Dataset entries
━━━━━━

(** X9 at start-up. *)
Lemma prepare_pipeline_ensures_witness :
  loaded_pipeline_config Concrete.booted = requested "aes_stage2" false false.
Proof.
  exact (proj1 (proj2 (@prepare_pipeline_ensures
                         Concrete.image (Concrete.healthy 7) Concrete.cli
                         "aes_stage2" false false initial_world Concrete.booted
                         I eq_refl))).
Defined.

(** X10 at start-up. *)
Lemma prepare_pipeline_shapes_witness :
  exists es,
    trace Concrete.booted = (trace (@initial_world Concrete.image) ++ es)%list
    /\ ((es = [] /\ (Ok tt = Ok tt \/ Ok tt = Raise name_error))
        \/ (es = rebuild_events Concrete.cli "aes_stage2"
            /\ exists e, Ok tt = Raise e)
        \/ (exists pre o,
               (pre = [] \/ pre = rebuild_events Concrete.cli "aes_stage2")
               /\ pipeline Concrete.booted = BoundObj o
               /\ ((es = (pre ++ [delete_event o])%list /\ exists e, Ok tt = Raise e)
                   \/ es = (pre ++ [delete_event o; load_event o false false])%list))).
Proof.
  exact (@prepare_pipeline_shapes
           Concrete.image (Concrete.healthy 7) Concrete.cli
           "aes_stage2" false false initial_world (Ok tt) Concrete.booted eq_refl).
Defined.

(** X11 on the running server when the constructor raises. *)
Lemma failed_rebuild_unbinds_witness :
  exists w1,
    prepare_pipeline Concrete.failing_construct Concrete.cli "sim_stage1" false false
                     Concrete.booted
    = (Raise Concrete.missing_file, w1)
    /\ pipeline w1 = Unbound
    /\ loaded_pipeline_config w1 = requested "sim_stage1" false false
    /\ trace w1 = (trace Concrete.booted
                     ++ rebuild_events Concrete.cli "sim_stage1")%list
    /\ next_id w1 = next_id Concrete.booted.
Proof.
  refine (@failed_rebuild_unbinds
            Concrete.image Concrete.failing_construct Concrete.cli
            "sim_stage1" false false Concrete.booted Concrete.missing_file
            (conj eq_refl (le_n 1))
            (or_intror (ex_intro _ {| obj_id := 0; obj_model_version := "aes_stage2" |}
                                 (conj eq_refl _)))
            eq_refl).
  discriminate.
Defined.

(** X12 at module load. *)
Lemma none_always_builds_witness :
  exists rest,
    trace (snd (prepare_pipeline (Concrete.healthy 7) Concrete.cli "aes_stage2"
                                 false false initial_world))
    = (trace (@initial_world Concrete.image)
         ++ rebuild_events Concrete.cli "aes_stage2" ++ rest)%list.
Proof.
  exact (@none_always_builds
           Concrete.image (Concrete.healthy 7) Concrete.cli
           "aes_stage2" false false initial_world eq_refl).
Defined.

(** X14: realism on, then off again. *)
Lemma toggle_round_trip_witness :
  pipeline
    (snd (prepare_pipeline (Concrete.healthy 7) Concrete.cli "aes_stage2" false false
            (snd (prepare_pipeline (Concrete.healthy 7) Concrete.cli "aes_stage2"
                                   true false Concrete.booted))))
  = BoundObj {| obj_id := 0; obj_model_version := "aes_stage2" |}.
Proof.
  refine (proj1 (@toggle_round_trip
                   Concrete.image (Concrete.healthy 7) Concrete.cli
                   "aes_stage2" false false true false
                   {| obj_id := 0; obj_model_version := "aes_stage2" |}
                   Concrete.booted
                   (snd (prepare_pipeline (Concrete.healthy 7) Concrete.cli
                                          "aes_stage2" true false Concrete.booted))
                   (snd (prepare_pipeline (Concrete.healthy 7) Concrete.cli
                           "aes_stage2" false false
                           (snd (prepare_pipeline (Concrete.healthy 7) Concrete.cli
                                                  "aes_stage2" true false
                                                  Concrete.booted))))
                   eq_refl (conj eq_refl (le_n 1)) eq_refl _ _ _)).
  - discriminate.
  - vm_compute. reflexivity.
  - vm_compute. reflexivity.
Defined.

(** X15: to the other version and back. *)
Lemma version_round_trip_witness :
  next_id
    (snd (prepare_pipeline (Concrete.healthy 7) Concrete.cli "aes_stage2" false false
            (snd (prepare_pipeline (Concrete.healthy 7) Concrete.cli "sim_stage1"
                                   false false Concrete.booted))))
  = S (S (next_id Concrete.booted)).
Proof.
  refine (proj1 (proj2 (proj2
            (@version_round_trip
               Concrete.image (Concrete.healthy 7) Concrete.cli
               "sim_stage1" false false
               {| obj_id := 0; obj_model_version := "aes_stage2" |}
               Concrete.booted
               (snd (prepare_pipeline (Concrete.healthy 7) Concrete.cli
                                      "sim_stage1" false false Concrete.booted))
               (snd (prepare_pipeline (Concrete.healthy 7) Concrete.cli
                       "aes_stage2" false false
                       (snd (prepare_pipeline (Concrete.healthy 7) Concrete.cli
                                              "sim_stage1" false false
                                              Concrete.booted))))
               eq_refl (conj eq_refl (le_n 1)) _ _ _)))).
  - discriminate.
  - vm_compute. reflexivity.
  - vm_compute. reflexivity.
Defined.
(** C2 as stated fails when input pins share a name, since a dependency
    is added once for each name: on [shared_device] the three inputs are
    all named [I] and the output follows address bits 1 and 2.  The first
    input is in the dependencies by its name without any address pair of
    its own, and the third input has such a pair while its mask is
    neither in the masks nor in the bitmap. *)
Lemma dependency_scan_counterexample :
  build_inputpins_configuration shared_device
  = Ok [shared_input 2 0; shared_input 3 1; shared_input 4 2]
  /\ build_outputpins_configuration shared_device = Ok [shared_fresh]
  /\ build_outputpins_dependencies shared_device shared_image
       [shared_input 2 0; shared_input 3 1; shared_input 4 2] [shared_fresh]
     = Ok [shared_output]
  /\ (In (name (shared_input 2 0)) (pinnames (depends shared_output))
      /\ ~ exists addr,
             0 <= addr < 2 ^ eprom_address_width shared_device
             /\ value_differs shared_image shared_fresh (shared_input 2 0)
                              addr)
  /\ ((exists addr,
         0 <= addr < 2 ^ eprom_address_width shared_device
         /\ value_differs shared_image shared_fresh (shared_input 4 2) addr)
      /\ ~ In (bitmask (shared_input 4 2)) (bits (depends shared_output))
      /\ Z.land (bitmap (depends shared_output))
                (bitmask (shared_input 4 2)) = 0).
Proof.
  split; [vm_compute; reflexivity|]. split; [vm_compute; reflexivity|].
  split; [vm_compute; reflexivity|]. split; [split|split; [|split]].
  - now left.
  - intros [addr [Hrange (Hex & _ & _ & Hne)]].
    change (2 ^ eprom_address_width shared_device) with 8 in Hrange.
    destruct Hex as (Hclear & _).
    assert (Hcases : addr = 0 \/ addr = 1 \/ addr = 2 \/ addr = 3
                     \/ addr = 4 \/ addr = 5 \/ addr = 6 \/ addr = 7) by lia.
    destruct Hcases as [-> | [-> | [-> | [-> | [-> | [-> | [-> | ->]]]]]]];
      vm_compute in Hclear, Hne;
      first [discriminate Hclear | now apply Hne].
  - exists 0. split; [vm_compute; split; [discriminate | reflexivity]|].
    split; [vm_compute; tauto|]. split; [reflexivity|].
    split; [reflexivity|]. vm_compute. discriminate.
  - vm_compute. intros [H | []]. discriminate H.
  - reflexivity.
Qed.

(** ** The section of the output-enable equations *)

Lemma write_pin_output_enable_equation_block
  (simplify : Z -> list Z -> list Z -> simplified) (args : Args)
  (p : Pin) (block : list string) :
  write_pin_output_enable_equation simplify args p = Ok block ->
  oe_block simplify args p block.
Proof.
  unfold write_pin_output_enable_equation, oe_block, oe_equation_of.
  destruct (bitmap (oe_depends p) =? 0) eqn:E.
  - intros Hrun.
    exists (write_equations_pin_name_value
              (name p ++ ".oe") (if seenhigh p || seenlow p then 1 else 0)
              (oepolarity args)).
    split; [|split; [reflexivity|]].
    + destruct (seenhigh p || seenlow p); now injection Hrun as <-.
    + intros _. destruct (seenhigh p || seenlow p);
        destruct (oepolarity args); discriminate.
  - cbv zeta.
    set (names := pinnames (oe_depends p)).
    set (spos := simplify_minterms simplify names (oeposminterms p) []).
    set (sneg := simplify_minterms simplify names (oenegminterms p) []).
    intros Hrun. apply bind_Ok in Hrun. destruct Hrun as [eqs [Heqs Hout]].
    injection Hout as <-. exists eqs. split; [reflexivity|].
    apply Z.eqb_neq in E.
    pose proof (write_pin_equations_nonempty (name p ++ ".oe") names spos
                  Positive) as Hp.
    pose proof (write_pin_equations_nonempty (name p ++ ".oe") names sneg
                  Negative) as Hn.
    unfold write_polarity_equations in Heqs.
    destruct (oepolarity args).
    + destruct spos as [| |pos] eqn:Epos.
      * injection Heqs as <-. split; [reflexivity|].
        intros [Hz | [Hpos _]]; [contradiction | now apply Hp].
      * injection Heqs as <-. split; [reflexivity|].
        intros [Hz | [Hpos _]]; [contradiction | now apply Hp].
      * destruct sneg as [| |neg] eqn:Eneg; try discriminate.
        cbn [prefers_positive].
        destruct (Nat.leb_spec (List.length pos) (List.length neg));
          [destruct (Z.leb_spec (Z.of_nat (List.length pos))
                                (Z.of_nat (List.length neg))); [|lia]
          |destruct (Z.leb_spec (Z.of_nat (List.length pos))
                                (Z.of_nat (List.length neg))); [lia|]];
          injection Heqs as <-; (split; [reflexivity|]);
          intros [Hz | [Hpos Hneg]]; try contradiction;
          [now apply Hp | now apply Hn].
    + injection Heqs as <-. split; [reflexivity|].
      intros [Hz | [Hpos _]]; [contradiction|].
      intros Happ. apply app_eq_nil in Happ. destruct Happ as [Happ _].
      now apply Hp in Happ.
    + injection Heqs as <-. split; [reflexivity|].
      intros [Hz | [Hpos _]]; [contradiction | now apply Hp].
    + injection Heqs as <-. split; [reflexivity|].
      intros [Hz | [_ Hneg]]; [contradiction | now apply Hn].
Qed.

(** C8, as the code has it: when it is written, the section of the
    output-enable equations holds, after its title, one block for every
    output pin, in order: the [.oe] equation of the pin followed by an
    empty line.  A pin without output-enable dependencies gets the
    constant 1 when it was seen high or low and the constant 0 when it
    was never seen high nor low; a pin with output-enable dependencies
    gets the equation of its minimized cover, which is not empty unless
    the minimizer returns an empty list of products. *)
Theorem output_enable_equation_written
  (simplify : Z -> list Z -> list Z -> simplified) (args : Args)
  (outputpins : list Pin) (writes : list string) :
  write_equations_pin_output_enable_equations simplify args outputpins
  = Ok writes ->
  exists blocks,
    writes = write_equations_section_title "Output enable equations"
             ++ List.concat blocks
    /\ Forall2 (oe_block simplify args) outputpins blocks.
Proof.
  unfold write_equations_pin_output_enable_equations. intros Hrun.
  apply bind_Ok in Hrun. destruct Hrun as [blocks [Hblocks Hrun]].
  injection Hrun as <-. exists blocks. split; [reflexivity|].
  eapply map_result_Forall2; [|exact Hblocks].
  intros p block _ Hp. now apply write_pin_output_enable_equation_block.
Qed.

Lemma output_enable_equation_written_witness :
  exists blocks,
    write_equations_section_title "Output enable equations"
    ++ [("B.oe = 'b'0;" ++ nl)%string; nl; ("O.oe = 'b'1;" ++ nl)%string; nl]
    = write_equations_section_title "Output enable equations"
      ++ List.concat blocks
    /\ Forall2 (oe_block demo_simplify demo_args) feedback_built blocks.
Proof.
  apply (output_enable_equation_written demo_simplify demo_args
                                        feedback_built).
  vm_compute. reflexivity.
Defined.

(** The section of [demo_device]: its output has the enable [E], and its
    block is the equation of the cover of the enable minterms. *)
Example output_enable_section_demo :
  write_equations_pin_output_enable_equations demo_simplify demo_args
                                              [demo_built]
  = Ok (write_equations_section_title "Output enable equations"
        ++ [("O.oe = E;" ++ nl)%string; nl]).
Proof. vm_compute. reflexivity. Qed.

(** ** Two runs of the program *)

(** The sort of [write_pin_equations] brings the products of a cover
    into one order, whatever order the minimizer lists them in, when no
    two products care for the same set of pins. *)
Lemma sorted_products_canonical (k : Z) (products1 products2 : list (Z * Z)) :
  Permutation products1 products2 ->
  NoDup (map (fun r => get_set_bits k (snd r)) products1) ->
  sorted (fun r1 r2 : Z * Z =>
            tuple_leb (get_set_bits k (snd r1)) (get_set_bits k (snd r2)))
         products1
  = sorted (fun r1 r2 : Z * Z =>
              tuple_leb (get_set_bits k (snd r1)) (get_set_bits k (snd r2)))
           products2.
Proof.
  intros Hperm Hkeys.
  set (key := fun r : Z * Z => get_set_bits k (snd r)) in *.
  set (leb := fun r1 r2 : Z * Z => tuple_leb (key r1) (key r2)).
  assert (Hsorted : forall l,
            StronglySorted (fun a b => leb a b = true) (sorted leb l)).
  { intros l. apply sorted_ordered.
    - intros x y. apply tuple_leb_total.
    - intros x y z. apply tuple_leb_trans. }
  apply (sorted_unique (fun a b => leb a b = true)).
  - apply Hsorted.
  - intros x y Hx Hy Hxy Hyx.
    apply (Permutation_in _ (sorted_perm leb products1)) in Hx, Hy.
    apply (NoDup_map_injective key products1); try assumption.
    now apply tuple_leb_antisym.
  - apply Hsorted.
  - eapply Permutation_trans; [apply sorted_perm|].
    eapply Permutation_trans; [exact Hperm|].
    symmetry. apply sorted_perm.
Qed.

Lemma same_cover_equations (name : string) (pinnames : list string)
  (s1 s2 : simplified) (sign : Polarity) :
  same_cover (Z.of_nat (List.length pinnames)) s1 s2 ->
  write_pin_equations name pinnames s1 sign
  = write_pin_equations name pinnames s2 sign.
Proof.
  intros [-> | (p1 & p2 & -> & -> & Hperm & Hkeys)]; [reflexivity|].
  unfold write_pin_equations. cbv zeta.
  now rewrite (sorted_products_canonical _ p1 p2 Hperm Hkeys).
Qed.

Lemma same_cover_length (k : Z) (s1 s2 : simplified) :
  same_cover k s1 s2 ->
  match s1, s2 with
  | STrue, STrue | SFalse, SFalse => True
  | SProducts p1, SProducts p2 => List.length p1 = List.length p2
  | _, _ => False
  end.
Proof.
  intros [-> | (p1 & p2 & -> & -> & Hperm & _)].
  - now destruct s2.
  - now apply Permutation_length.
Qed.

━━━━━━

Each line in the entries above, starting at the line with "its own, and" and ending at the line with "4 2] [shared_fresh]", is to be printed exactly, and only those lines.

== Exercise output ==
    its own, and the third input has such a pair while its mask is
    neither in the masks nor in the bitmap. *)
Lemma dependency_scan_counterexample :
  build_inputpins_configuration shared_device
  = Ok [shared_input 2 0; shared_input 3 1; shared_input 4 2]
  /\ build_outputpins_configuration shared_device = Ok [shared_fresh]
  /\ build_outputpins_dependencies shared_device shared_image
       [shared_input 2 0; shared_input 3 1; shared_input 4 2] [shared_fresh]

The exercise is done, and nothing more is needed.